Чем старательнее и подробнее я пересказываю сюжет, тем острее ощущаю какую-то внесловесную и внесюжетную фальшь: с одной стороны, логика театральной драматургии неумолима и безукоризненна, каждая ситуация закономерно вытекает из предыдущей. И все вместе они вроде бы соответствуют реальному положению в нацистской Германии, по крайней мере в том виде, который был тогда доступен авторам, тем более что в значительной степени основные перипетии с лихвой подтвердились в самом недалеком будущем. И в то же самое время чувствуется, что на самом деле авторов интересует совсем другое — движение сюжета к агитационным предфинальным эпизодам, в которых спасенный от собственной пули Мамлок решительно меняет идеологическую кожу, вслух восторгается героическим поведением Георгия Димитрова на суде, гордится своим сыном-коммунистом, выступает на антифашистском митинге и, наконец, падает окончательно, сраженный нацистской пулей с приличествующим моменту антифашистским лозунгом на устах. Поэтому меня не оставляет ощущение некоей идеологической подстановки, замещения, как сказал бы земляк Герберта Раппапорта Зигмунд Фрейд.
В еще большей степени относится это ощущение к последней картине антинацистского кинематографического «взрывпакета» тридцать восьмого года, к «Семье Оппенгейм» Григория Рошаля, снятой по роману одного из самых верных и преданных предвоенных друзей советской страны Лиона Фейхтвангера. В конце сороковых он превратится на страницах советской печати в оголтелого сиониста, агента «Джойнта» и вообще пособника американского империализма, но до этого начнется и закончится Вторая мировая война, изменившая не только отношение к автору «Москвы 1937 года». В тридцать восьмом же его повесть в кинематографическом переложении Рошаля и впрямь могла бы показаться наиболее откровенным и последовательным манифестом пролетарских интернационалистов против коричневого антисемитизма. В самом деле, сюжет картины складывается из множества микроситуаций, скрепленных кровавым узлом, узлом еврейской крови как единственного источника трагедий всех без исключения членов преуспевающей и безусловно буржуазной немецкой еврейской семьи, ассимилированной Бог весть в каком поколении. Кончает самоубийством затравленный нацистом-словесником гимназист Бертольд. Глава семьи вынужден за бесценок продать свою мебельную фирму и бежать из Германии куда глаза глядят. Еще одного члена семьи (почти буквально перенесенного сюда из «Профессора Мамлока), профессора-хирурга, под свист и улюлюканье выбрасывают из собственной клиники, а затем заключают в тюрьму…
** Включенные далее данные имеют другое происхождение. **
(** C2, amended: [routeMessage] returns one response and does not throw
    when the route is missing or the handler returns or throws an Error.
    Without a route the response is the error envelope with code -32601
    and the request id; when the handler throws an Error with message
    [m] it is the error envelope with code -32000, the text
    ["Erreur interne: " + m] and the request id; when the handler returns,
    the response is the handler's value, unchanged. *)
Theorem C2_route_message_outcome (r : t) (msg : message) :
  (routes r !! method msg = None →
     ∃ r', routeMessage msg r
           = (r', Ret (error_envelope (id msg) METHOD_NOT_FOUND
                         ("Méthode '" +:+ method msg +:+ "' non trouvée"))) ∧
           routes r' = routes r) ∧
  (∀ h m, routes r !! method msg = Some h → h msg = Throw (JsError m) →
     ∃ r', routeMessage msg r
           = (r', Ret (error_envelope (id msg) INTERNAL_ERROR ("Erreur interne: " +:+ m))) ∧
           routes r' = routes r) ∧
  (∀ h v, routes r !! method msg = Some h → h msg = Ret v →
     routeMessage msg r = (r, Ret v)) ∧
  (∀ code text, get_prop "id" (error_envelope (id msg) code text) = id msg) ∧
  METHOD_NOT_FOUND ≠ INTERNAL_ERROR.
Proof.
  repeat split.
  - intros Hnone. eexists. unfold routeMessage, bind, gets. cbv zeta.
    rewrite Hnone. simpl. split; reflexivity.
  - intros h m Hsome Hthrow. eexists.
    unfold routeMessage, bind, gets, try_catch, lift. cbv zeta.
    rewrite Hsome, Hthrow. simpl. split; reflexivity.
  - intros h v Hsome Hret. unfold routeMessage, bind, gets, try_catch, lift. cbv zeta.
    rewrite Hsome, Hret. reflexivity.
  - discriminate.
Qed.
(** Lines 204-261: the launch matrix of the Cartesian mode.  Returns the
    beam-frame matrix after the in-place assignments and the lab-frame
    matrix.  The unit vector [g_hat] is computed and never read. *)
Definition cartesian_launch_matrix
    (a : launch_args) (K_launch : V3)
    (rotation_matrix Psi_3D_beam_launch_cartersian : M3) : io (M3 * M3) :=
  let '(K_R_launch, K_zeta_launch, K_Z_launch) := K_launch in
  let '(p0, p1, p2) := launch_position a in
  dH <~ lift (derivatives (hamiltonian a) p0 p1 p2
                K_R_launch K_zeta_launch K_Z_launch true) ;;
  dH_dX <~ lift (Evolution.getitem dH "dH_dX") ;;
  dH_dY <~ lift (Evolution.getitem dH "dH_dY") ;;
  dH_dZ <~ lift (Evolution.getitem dH "dH_dZ") ;;
  dH_dKX <~ lift (Evolution.getitem dH "dH_dKX") ;;
  dH_dKY <~ lift (Evolution.getitem dH "dH_dKY") ;;
  dH_dKZ <~ lift (Evolution.getitem dH "dH_dKZ") ;;
  let g_magnitude := sqrt (dH_dKX * dH_dKX + dH_dKY * dH_dKY + dH_dKZ * dH_dKZ) in
  let g_hat : V3 := (dH_dKX / g_magnitude, dH_dKY / g_magnitude, dH_dKZ / g_magnitude) in
  emit (Print [PMat Psi_3D_beam_launch_cartersian; PStr "Psi_3D_beam_launch_cartersian"]) ;;;
  (* Psi[:, 2] = grad_H *)
  let Psi := mset Psi_3D_beam_launch_cartersian i0 i2 (RtoC dH_dX) in
  let Psi := mset Psi i1 i2 (RtoC dH_dY) in
  let Psi := mset Psi i2 i2 (RtoC dH_dZ) in
  (* Psi[2, :] = grad_H *)
  let Psi := mset Psi i2 i0 (RtoC dH_dX) in
  let Psi := mset Psi i2 i1 (RtoC dH_dY) in
  let Psi := mset Psi i2 i2 (RtoC dH_dZ) in
  emit (Print [PMat Psi; PStr "Psi_3D_beam_launch_cartersian"]) ;;;
  let Psi_3D_lab_launch_cartersian := to_lab_frame rotation_matrix Psi in
  emit (Print [PStr "Psi_3D_lab_launch_cartersian"; PMat Psi_3D_lab_launch_cartersian]) ;;;
  ret (Psi, Psi_3D_lab_launch_cartersian).

Definition invalid_coordinate_system_message (flag : string) : list printable :=
  [ PStr ("The flag specified for 'flag_coordinate_system': '" ++ flag
          ++ "' does not exist.");
    PStr "'flag_coordinate_system' only accepts 'cylindrical' or 'cartesian'." ].

(** Lines 126-406, with [Psi_BC_flag] as lines 103-124 left it. *)
Definition launch_beam_body (a : launch_args) (Psi_BC_flag : py_flag)
  : io launch_output :=
  let toroidal_launch_angle := np_deg2rad (toroidal_launch_angle_Torbeam a) in
  let poloidal_launch_angle := np_deg2rad (poloidal_launch_angle_Torbeam a) in
  wavenumber_K0 <~ lift (angular_frequency_to_wavenumber (launch_angular_frequency a)) ;;
  emit (Print [PReal wavenumber_K0; PStr "wavenumber_K0"]) ;;;
  let coords := flag_coordinate_system a in
  K_assigned <~
    (if coords =? "cylindrical" then
       let '(p0, _, _) := launch_position a in
       let K_R_launch :=
         - wavenumber_K0 * cos toroidal_launch_angle * cos poloidal_launch_angle in
       let K_zeta_launch :=
         - wavenumber_K0 * sin toroidal_launch_angle * cos poloidal_launch_angle * p0 in
       let K_Z_launch := - wavenumber_K0 * sin poloidal_launch_angle in
       ret (Some (K_R_launch, K_zeta_launch, K_Z_launch))
     else if coords =? "cartesian" then
       let K_R_launch :=
         - wavenumber_K0 * cos toroidal_launch_angle * cos poloidal_launch_angle in
       let K_zeta_launch :=
         - wavenumber_K0 * sin toroidal_launch_angle * cos poloidal_launch_angle in
       let K_Z_launch := - wavenumber_K0 * sin poloidal_launch_angle in
       emit (Print [PStr "K_R_launch"; PReal K_R_launch]) ;;;
       emit (Print [PStr "K_zeta_launch"; PReal K_zeta_launch]) ;;;
       emit (Print [PStr "K_Z_launch"; PReal K_Z_launch]) ;;;
       ret (Some (K_R_launch, K_zeta_launch, K_Z_launch))
     else ret None) ;;
  (* launch_K = np.array([K_R_launch, K_zeta_launch, K_Z_launch]) *)
  launch_K <~ read_local "K_R_launch" K_assigned ;;
  let '(K_R_launch, K_zeta_launch, K_Z_launch) := launch_K in
  let poloidal_rotation_angle := poloidal_launch_angle + PI / 2 in
  emit (Print [PReal poloidal_rotation_angle; PStr "poloidal_rotation_angle"]) ;;;
  diagonal <~ lift (Psi_w_beam_diagonal wavenumber_K0
                      (launch_beam_curvature a) (launch_beam_width a)) ;;
  let Psi_w_beam_launch_cartersian := M2_scale diagonal np_eye2 in
  let rotation_matrix :=
    np_matmul (rotation_matrix_pol poloidal_rotation_angle)
              (rotation_matrix_tor toroidal_launch_angle) in
  let Psi_3D_beam_launch_cartersian := make_array_3x3 Psi_w_beam_launch_cartersian in
  emit (Print [PStr "Psi_3D NEEDS to be changed!"]) ;;;
  '(Psi_3D_beam_launch_cartersian, Psi_3D_lab_launch_cartersian) <~
    (if coords =? "cartesian" then
       '(beam, lab) <~ cartesian_launch_matrix a launch_K rotation_matrix
                         Psi_3D_beam_launch_cartersian ;;
       ret (beam, Some lab)
     else ret (Psi_3D_beam_launch_cartersian, None)) ;;
  if coords =? "cylindrical" then
    let Psi_3D_lab_launch_cartersian :=
      to_lab_frame rotation_matrix Psi_3D_beam_launch_cartersian in
    let '(p0, p1, _) := launch_position a in
    Psi_3D_lab_launch <~ lift (find_Psi_3D_lab Psi_3D_lab_launch_cartersian
                                 p0 p1 K_R_launch K_zeta_launch) ;;
    emit (Print []) ;;;
    launch_beam_propagate a Psi_BC_flag toroidal_launch_angle poloidal_launch_angle
      wavenumber_K0 launch_K Psi_w_beam_launch_cartersian rotation_matrix
      Psi_3D_lab_launch
  else if coords =? "cartesian" then
    Psi_3D_lab_launch <~ read_local "Psi_3D_lab_launch_cartersian"
                           Psi_3D_lab_launch_cartersian ;;
    emit (Print []) ;;;
    launch_beam_propagate a Psi_BC_flag toroidal_launch_angle poloidal_launch_angle
      wavenumber_K0 launch_K Psi_w_beam_launch_cartersian rotation_matrix
      Psi_3D_lab_launch
  else
    emit (Print (invalid_coordinate_system_message coords)) ;;;
    ret ReturnedNone.

Definition launch_beam (a : launch_args) : io launch_output :=
  Psi_BC_flag <~ normalise_Psi_BC_flag (Psi_BC_flag a) ;;
  launch_beam_body a Psi_BC_flag.

End Collaborators.

End Launch.

(** ** Sample collaborators

    The helpers of [scotty.fun_general] and the scipy routines are parameters
    of the model.  The closed examples below run the model with the usual
    coordinate conversions and with scipy answers fixed in advance. *)

Module Sample.

Import Launch.

(** [np.arctan2(y, x)] *)
Definition np_arctan2 (y x : R) : R :=
  if Rlt_dec 0 x then atan (y / x)
  else if Rlt_dec x 0 then
    (if Rle_dec 0 y then atan (y / x) + PI else atan (y / x) - PI)
  else if Rlt_dec 0 y then PI / 2
  else if Rlt_dec y 0 then - (PI / 2)
  else 0.

(** Modelled from the spec: [cartesian_to_cylindrical] of
    [scotty.fun_general] is not part of the sources; the spec names the
    cylindrical coordinates radial, toroidal angle and vertical. *)
Definition cartesian_to_cylindrical (X Y Z : R) : V3 :=
  (sqrt (X * X + Y * Y), np_arctan2 Y X, Z).

(** Modelled from the spec: [toroidal_to_cartesian] of [scotty.fun_general]
    is not part of the sources; a point at distance [r] from the origin in
    the direction given by a poloidal and a toroidal angle. *)
Definition toroidal_to_cartesian (r theta zeta : R) : V3 :=
  (r * cos theta * cos zeta, r * cos theta * sin zeta, r * sin theta).

Definition str_of_float (x : R) : string := "<float>".

(** Modelled from the spec: [cylindrical_to_cartesian] of
    [scotty.fun_general] is not part of the sources; the inverse of the
    conversion above. *)
Definition cylindrical_to_cartesian (R_ zeta Z_ : R) : result V3 :=
  Ok (R_ * cos zeta, R_ * sin zeta, Z_).

(** The answers of [CubicSpline(...).roots()] and of [minimize_scalar],
    fixed in advance.  In the scenarios below the hundred sampled values
    are those of a polynomial of degree at most two in [tau]; the not-a-knot
    cubic spline through such values is that polynomial, so its roots in
    [[0, 1]] are known by hand. *)
Definition spline_roots_are (roots : list R) : list R -> list R -> list R :=
  fun _ _ => roots.
Definition minimize_scalar_is (m : OptimizeResult) : (R -> R) -> OptimizeResult :=
  fun _ => m.

(** [root_scalar(f, x0=x0, x1=x1)], without a bracket and without a
    derivative, is the secant iteration of [scipy.optimize.newton], run with
    [tol=1.48e-8], [rtol=0.0], [maxiter=50] and [disp=False]:
<<
    q0 = func(p0); q1 = func(p1)
    if abs(q1) < abs(q0):
        p0, p1, q0, q1 = p1, p0, q1, q0
    for itr in range(maxiter):
        if q1 == q0:
            p = (p1 + p0) / 2.0
            return p, converged
        else:
            if abs(q1) > abs(q0):
                p = (-q0 / q1 * p1 + p0) / (1 - q0 / q1)
            else:
                p = (-q1 / q0 * p0 + p1) / (1 - q1 / q0)
        if np.isclose(p, p1, rtol=rtol, atol=tol):
            return p, converged
        p0, q0 = p1, q1
        p1 = p
        q1 = func(p1)
    return p, convergence error
>>
    With [disp=False] the case [q1 == q0] only warns.  The two starting
    points of [find_entry_point] differ, so the [ValueError] for [x1 == x0]
    does not arise. *)
Definition secant_tol : R := 1.48e-8.
Definition secant_maxiter : nat := 50.

Fixpoint secant_loop (func : R -> R) (maxiter : nat) (p0 q0 p1 q1 : R)
  : RootResults :=
  match maxiter with
  | O => mkRoot false "convergence error" p1
  | S maxiter =>
      if Req_dec_T q1 q0 then mkRoot true "converged" ((p1 + p0) / 2)
      else
        let p :=
          if Rgt_dec (Rabs q1) (Rabs q0)
          then (- q0 / q1 * p1 + p0) / (1 - q0 / q1)
          else (- q1 / q0 * p0 + p1) / (1 - q1 / q0) in
        if Rle_dec (Rabs (p - p1)) secant_tol then mkRoot true "converged" p
        else secant_loop func maxiter p1 q1 p (func p)
  end.

Definition secant (func : R -> R) (x0 x1 : R) : RootResults :=
  let p0 := x0 in
  let p1 := x1 in
  let q0 := func p0 in
  let q1 := func p1 in
  if Rlt_dec (Rabs q1) (Rabs q0)
  then secant_loop func secant_maxiter p1 q1 p0 q0
  else secant_loop func secant_maxiter p0 q0 p1 q1.

(** The antenna sits at [X = 3], [Z = -3] and looks straight up: in the
    convention of [find_entry_point] the poloidal angle is [-pi/2] and the
    toroidal angle [-pi]. *)
Definition antenna : V3 := (3, 0, -3).
Definition antenna_poloidal : R := - (PI / 2).
Definition antenna_toroidal : R := - PI.

Definition R_grid : list R := [1; 3].
Definition Z_grid : list R := [-5; 5].

(** Flux surfaces that the vertical ray only touches, at [Z = 0]: the flux
    is 1 there and larger everywhere else. *)
Definition grazing_field : MagneticField :=
  mkField R_grid Z_grid (fun _ Z_ => 1 + Z_ * Z_).

(** Flux surfaces that the ray never reaches: the flux is at least 2. *)
Definition distant_field : MagneticField :=
  mkField R_grid Z_grid (fun _ Z_ => 2 + Z_ * Z_).

(** A slab of plasma between [Z = -4] and [Z = 0], with the antenna
    inside it: the flux is 1 on both faces. *)
Definition slab_field : MagneticField :=
  mkField R_grid Z_grid (fun _ Z_ => (Z_ + 2) * (Z_ + 2) / 4).

(** Flux surfaces with a shelf.  Along the ray the flux falls as [1 - Z],
    except that it stays at 1.05 from [Z = -0.05] to [Z = 0.02] and then
    falls steeply to meet [1 - Z] again at [Z = 0.03]; it is continuous,
    nowhere increasing, and passes the value 1 at [Z = 0.02625].  The shelf
    lies between two neighbouring samples of the ray, at [Z = -7/99] and
    [Z = 3/99]. *)
Definition shelf_flux (Z_ : R) : R :=
  Rmax (1 - Z_) (Rmin 1.05 (1.21 - 8 * Z_)).
Definition shelf_field : MagneticField :=
  mkField R_grid Z_grid (fun _ Z_ => shelf_flux Z_).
Казалось бы, именно в этом, в еврействе как источнике всех бед и трагедий фейхтвангеровских персонажей, заключается смысл картины, однако и здесь с сюжетом происходит радикальная трансформация в полном соответствии с каноном эпохи: заключенный профессор словно бы перестает быть евреем, предшествующие мотивации стираются как сугубо формальные и несущественные. Здесь, в тюремной камере, вместе с другими борцами за светлое будущее, он оказывается только заключенным-антифашистом. И, да простится мне этот непроизвольный цинизм, кажется, чуть ли не завидует своим коммунистическим соседям по камере, идущим на казнь с высоко поднятой головой, вслух цитируя Гете. И, глядя на эту ленту из сегодняшнего дня, можно почти без преувеличения сказать, что вся анти-антисемитская риторика основных эпизодов картины на деле была лишь присказкой к этим финальным сценам.
Подтверждением тому — несомненный факт, что проблематика четырех картин этого цикла, в сущности, не слишком корреспондировала с общим течением еврейской проблематики в советском кино конца тридцатых годов, ибо несла на себе отчетливую печать отдельной, скорее внешнеполитической, чем рассчитанной на собственного зрителя, пропагандистской кампании, о чем уже шла речь выше. Еврейский «мейнстрим», если позволено будет так сказать, протекал в заданном еще на заре звукового кинематографа направлении, в тех же жанрах, в тех же жестких сюжетных конструкциях, с теми же строго вышколенными персонажами, иные из которых даже переходят из фильма в фильм, как, скажем, рядовой твердокаменный большевик и борец с троцкистами, бухаринцами и прочими зиновьевцами по фамилии Кац, во второй серии «Великого гражданина» (1939) ставший уже партийной фигурой крупного масштаба, уполномоченным Комиссии партийного контроля, то есть, в переводе на сегодняшний язык, важным функционером партийного НКВД.
По воспоминаниям современников, прототипом Каца был старый большевик Арон Сольц, «совесть партии», к тому времени то ли уже расстрелянный, то ли еще только сдвинутый на периферию партийной жизни, ибо «совесть» эта свою бессовестную задачу уже выполнила и необходимость в ее существовании отпала.